Foz do IguaçuDepois de permanecer quase cinco meses preso em Brasília, o egípcio preso em Foz do Iguaçu sob acusação de ser terrorista foi posto em liberdade. O Supremo Tribunal Federal (STF) negou anteontem o pedido apresentado pelo Goveno do Egito para a extradição de Mohamed Ali Aboul-Ezz Al-Mahdi Ibrahim Soliman, 34 anos.
O pedido foi recusado por unanimidade em plenária com oito ministros. Pesaram na decisão a ausência, no pedido, do local, a data e natureza dos supostos crimes do estrangeiro. Para o presidente do STF, Marco Aurélio Mello, faltaram provas que permitissem o ''deferimento da extradição''.

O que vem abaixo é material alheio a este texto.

(** C37: safety, a defect.  A signature covers exactly the nonce, price, gas limit,
    recipient, amount, payload and (EIP 155) chain identifier: two transactions
    with the same signing hash agree on them, unless the hash function collides on
    the two encodings.  It does not cover the type: whoever relays a signed
    transfer can turn it into a candidate registration, a vote or a withdrawal of
    a vote, and the sender derived from it stays the same. *)
Theorem tx_sighash_covers `{Keccak, Ecdsa} s1 s2 t1 t2 :
  tx_ok t1 -> tx_ok t2 -> signer_ok s1 -> signer_ok s2 ->
  Z.of_nat (length (encode_item (signed_items s1 t1))) < 2 ^ 64 ->
  Z.of_nat (length (encode_item (signed_items s2 t2))) < 2 ^ 64 ->
  no_collision [encode_item (signed_items s1 t1)] [encode_item (signed_items s2 t2)] ->
  (signer_Hash s1 t1 = signer_Hash s2 t2 ->
     unsigned_tx t1 = unsigned_tx t2 /\
     match s1, s2 with
     | EIP155Signer c1, EIP155Signer c2 => c1 = c2
     | EIP155Signer _, _ | _, EIP155Signer _ => False
     | _, _ => True
     end) /\
  (forall ty, signer_Sender s1 (retype ty t1) = signer_Sender s1 t1).
Proof.
  intros O1 O2 G1 G2 L1 L2 Hnc. split; [|by destruct s1].
  unfold signer_Hash. rewrite (rlpHash_item _ _ _ (signed_items_of s1 t1 O1 G1)), (rlpHash_item _ _ _ (signed_items_of s2 t2 O2 G2)) by done.
  intros E. apply keccak_item_inj in E; [|done..].
  destruct O1 as [_ N1 P1 Q1 T1 A1 D1 _], O2 as [_ N2 P2 Q2 T2 A2 D2 _]. unfold in_uint64 in *.
  assert (forall x y, from_option address_ok True x -> from_option address_ok True y -> default [] x = default [] y -> x = y) as Hto.
  { intros [x|] [y|] Hx Hy Exy; simpl in *; try done; [congruence|destruct Hx; by subst|destruct Hy; by subst]. }
  assert (unsigned_tx t1 = unsigned_tx t2 /\ match s1 with EIP155Signer c => [Str (big_bytes c); Str []; Str []] | _ => [] end =
    match s2 with EIP155Signer c => [Str (big_bytes c); Str []; Str []] | _ => [] end) as [Eu Es].
  { unfold signed_items, to_item in E. injection E as En Ep Eg Et Ea Ed Es. split; [|done]. unfold unsigned_tx.
    apply big_bytes_inj in En, Ep, Eg, Ea; [|lia..]. apply Hto in Et; [|done..]. by rewrite En, Ep, Eg, Ea, Ed, Et. }
  split; [done|]. destruct s1, s2; try done. injection Es as Es. by apply big_bytes_inj in Es.
Qed.

(** ** Concrete signatures *)

(** A recovery function: the key is made of the signature. *)
Definition toy_ecdsa : Ecdsa := {| Ecrecover := fun _ sig => Some (4 :: sig) |}.

Definition one32 : list Z := zeroes 31 ++ [1].

Lemma one32_ok : bytes_ok one32.
Proof. apply (bool_decide_unpack (bytes_ok one32)). vm_compute. exact I. Qed.

Lemma sign_sender_witness :
  let s := EIP155Signer 1337 in
  exists tx', WithSignature s (one32 ++ one32 ++ [1]) sample_vote = Ok tx' /\ tx_V tx' = 2710 /\
    @signer_Sender sha3_keccak toy_ecdsa s tx' = Ok (@pubkey_address sha3_keccak (4 :: one32 ++ one32 ++ [1])) /\
    @signer_Sender sha3_keccak toy_ecdsa (EIP155Signer 1) tx' = Err ErrInvalidChainId.
Proof.
  intros s. destruct (@sign_sender sha3_keccak toy_ecdsa 1337 sample_vote one32 one32 1) as (tx' & E & _ & Es & Hr);
    [lia|apply one32_ok|reflexivity|apply one32_ok|reflexivity|lia|vm_compute; reflexivity|].
  exists tx'. split; [exact E|]. split; [vm_compute in E; injection E as <-; reflexivity|].
  split; [exact Es|]. apply Hr. lia.
Defined.

(** The same signature on a transfer and on a vote. *)
Lemma tx_sighash_covers_witness :
  @signer_Sender sha3_keccak toy_ecdsa (EIP155Signer 1) (retype tx_Binary sample_vote) =
  @signer_Sender sha3_keccak toy_ecdsa (EIP155Signer 1) sample_vote.
Proof.
  assert (forall ty, @signer_Sender sha3_keccak toy_ecdsa (EIP155Signer 1) (retype ty sample_vote) =
                     @signer_Sender sha3_keccak toy_ecdsa (EIP155Signer 1) sample_vote) as Hty.
  { apply (@tx_sighash_covers sha3_keccak toy_ecdsa (EIP155Signer 1) (EIP155Signer 1) sample_vote sample_vote);
      [apply sample_vote_ok|apply sample_vote_ok|simpl; lia..|vm_compute; reflexivity|vm_compute; reflexivity|].
    intros x y. rewrite !list_elem_of_singleton. congruence. }
  exact (Hty tx_Binary).
Defined.
(** [NewBlock] *)
Definition NewBlock (header : Header) (txs : list txdata) (uncles : list Header) (receipts : list Receipt)
  : outcome trie_error Block :=
  let h := CopyHeader header in
  txHash ← DeriveSha (map tx_GetRlp txs);
  rlps ← mapM receipt_GetRlp receipts;
  receiptHash ← DeriveSha rlps;
  bloom ← match receipts with
          | [] => Ok (Bloom h)
          | _ => match CreateBloom receipts with Ok b => Ok b | _ => Panic end
          end;
  let uncleHash := match uncles with [] => EmptyUncleHash | _ => CalcUncleHash uncles end in
  Ok (mkBlock (set_body_hashes txHash receiptHash bloom uncleHash h) (map CopyHeader uncles) txs None).

(** [NewBlockWithHeader], [Block.WithSeal], [Block.WithBody], [Block.Header] *)
Definition NewBlockWithHeader (header : Header) : Block := mkBlock (CopyHeader header) [] [] None.
Definition WithSeal (b : Block) (header : Header) : Block :=
  mkBlock header (b_uncles b) (b_transactions b) (b_DposContext b).
Definition WithBody (b : Block) (transactions : list txdata) (uncles : list Header) : Block :=
  mkBlock (CopyHeader (b_header b)) (map CopyHeader uncles) transactions None.
Definition block_Header (b : Block) : Header := CopyHeader (b_header b).
Definition block_Hash (b : Block) : list Z := Header_Hash (b_header b).
End blocks.

(** ** Bloom filters never miss *)

Section bloom_spec.
Context `{Keccak}.

(** Every bit of [x] is set in [y], which has at most 2048 bits. *)
Definition within (x y : Z) : Prop := Z.land y x = x.

Lemma within_lor_l x y z : within x y -> within x (Z.lor y z).
Proof.
  unfold within. intros E. apply Z.bits_inj'. intros n Hn. apply (f_equal (fun w => Z.testbit w n)) in E.
  rewrite Z.land_spec, Z.lor_spec in *. destruct (Z.testbit x n), (Z.testbit y n), (Z.testbit z n); done.
Qed.

Lemma within_lor_r x y : within x (Z.lor y x).
Proof.
  unfold within. apply Z.bits_inj'. intros n Hn. rewrite Z.land_spec, Z.lor_spec.
  by destruct (Z.testbit x n), (Z.testbit y n).
Qed.

Definition in_bloom (x : Z) : Prop := 0 <= x < 2 ^ 2048.

Lemma log2_bloom x : in_bloom x -> Z.log2 x < 2048.
Proof.
  intros [H1 H2]. destruct (decide (x = 0)) as [->|]; [simpl; lia|]. apply Z.log2_lt_pow2; lia.
Qed.

Lemma in_bloom_lor x y : in_bloom x -> in_bloom y -> in_bloom (Z.lor x y).
Proof.
  intros Hx Hy. pose proof (log2_bloom x Hx). pose proof (log2_bloom y Hy). unfold in_bloom in *.
  assert (0 <= Z.lor x y) by (apply Z.lor_nonneg; lia). split; [done|].
  destruct (decide (Z.lor x y = 0)) as [->|Hne]; [lia|]. apply Z.log2_lt_pow2; [lia|]. rewrite Z.log2_lor by lia. lia.
Qed.
(* ===== verification/StateSpec.v ===== *)
(** * Snapshots of the state database

    The abstract state is a [world]: for every address an account or nothing, the
    refund counter, the logs and the preimages.  [state_rep s m w]: the database [s]
    over the committed accounts [m] stands for the world [w].  Loading and caching
    do not change the world; every operation computes the obvious function on it.

    [state_refines]: against a specification that keeps whole worlds on a stack of
    snapshots, any sequence of operations, snapshots and reverts gives the same
    answers: undoing the journal restores exactly what a snapshot saved. *)

From S2P Require Import Prelude Common TrieEncoding Trie TrieSpec TrieMap.
From S2P Require Import TrieCanon Rlp Sha3 TrieHash TrieMerkle TrieIter.
From S2P Require Import TrieIterSpec RlpRaw TrieBinding RlpStream Params DposContext.
From S2P Require Import Header Transaction Block SecureTrie State.

(** ** Worlds *)

Record acct := mkAcct {
  v_nonce : Z;
  v_balance : Z;
  v_codehash : list Z;
  v_code : list Z;
  v_storage : list Z -> list Z;
  v_suicided : bool
}.

Record world := mkWorld {
  w_acct : list Z -> option acct;
  w_refund : Z;
  w_thash : list Z;
  w_bhash : list Z;
  w_txIndex : Z;
  w_logs : gmap (list Z) (list Log);
  w_logSize : Z;
  w_preimages : gmap (list Z) (list Z)
}.
(* ===== verification/StateRoot.v ===== *)
(** * Roots of the state

    [Finalise] writes the accounts that the journal marks as dirty into the trie,
    each with the root of its own storage trie; [IntermediateRoot] hashes the
    result.  Both loops range over Go maps, whose order is random.

    [intermediate_root_order]: the root does not depend on the order.
    [finalise_content]: what is in the trie afterwards. *)

From S2P Require Import Prelude Common TrieEncoding Trie TrieSpec TrieMap.
From S2P Require Import TrieCanon Rlp Sha3 TrieHash TrieMerkle TrieIter.
From S2P Require Import TrieIterSpec RlpRaw TrieBinding RlpStream Params DposContext.
From S2P Require Import Header Transaction Block SecureTrie State StateSpec.

(** ** Lengths of encodings *)

Lemma length_header_le small large n : 0 <= n < 2 ^ 64 -> (length (header small large n) <= 9)%nat.
Proof.
  intros Hn. unfold header. case_bool_decide; simpl; [lia|]. rewrite length_be_bytes. pose proof (intsize_range n Hn). lia.
Qed.

Lemma length_encode_str_le b : Z.of_nat (length b) < 2 ^ 64 -> (length (encode_str b) <= length b + 9)%nat.
Proof.
  intros Hb. destruct b as [|x [|y b]]; cbn [encode_str]; [simpl; lia|case_bool_decide; simpl; lia|].
  rewrite length_app. pose proof (length_header_le 0x80 0xB7 (Z.of_nat (length (x :: y :: b)))). lia.
Qed.

Lemma length_big_bytes_le z n : 0 <= z < 2 ^ (8 * Z.of_nat n) -> (length (big_bytes z) <= n)%nat.
Proof.
  intros Hz. unfold big_bytes. case_bool_decide as Ez; [simpl; lia|]. rewrite length_be_bytes. unfold big_bytes_fuel.
  assert (Z.log2 z < 8 * Z.of_nat n) by (apply Z.log2_lt_pow2; lia).
  pose proof (Z.log2_nonneg z). pose proof (Z.div_lt_upper_bound (Z.log2 z) 8 (Z.of_nat n)). lia.
Qed.

Lemma encode_str_nonempty b : encode_str b <> [].
Proof. destruct b as [|x [|y b]]; cbn [encode_str]; [done|by case_bool_decide|]. unfold header. by case_bool_decide. Qed.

Também pesou a defesa do réu, que negou as acusações e denunciou uma suposta armação de parentes no Egito. A família não teria aceito a mudança de religião do cristianismo para o islamismo. Com medo de ser morto, o egípcio mudou-se para o Brasil, há oito anos.
Preso em 14 abril, Soliman deixou a mulher, a dentista Rucai Manah, e uma filha, na fronteira. ''A prisão foi uma injustiça. Ele é pobre, tem dificuldades de dinheiro e ficou cinco meses na cadeia à toa'', disse à Folha o advogado Amauri Serralvo.
Segundo o advogado, o egípcio deve embarcar ainda hoje de volta para Foz do Iguacu. ''A mulher, que ficou muito feliz com a liberdade, já o está esperando'', informou ele.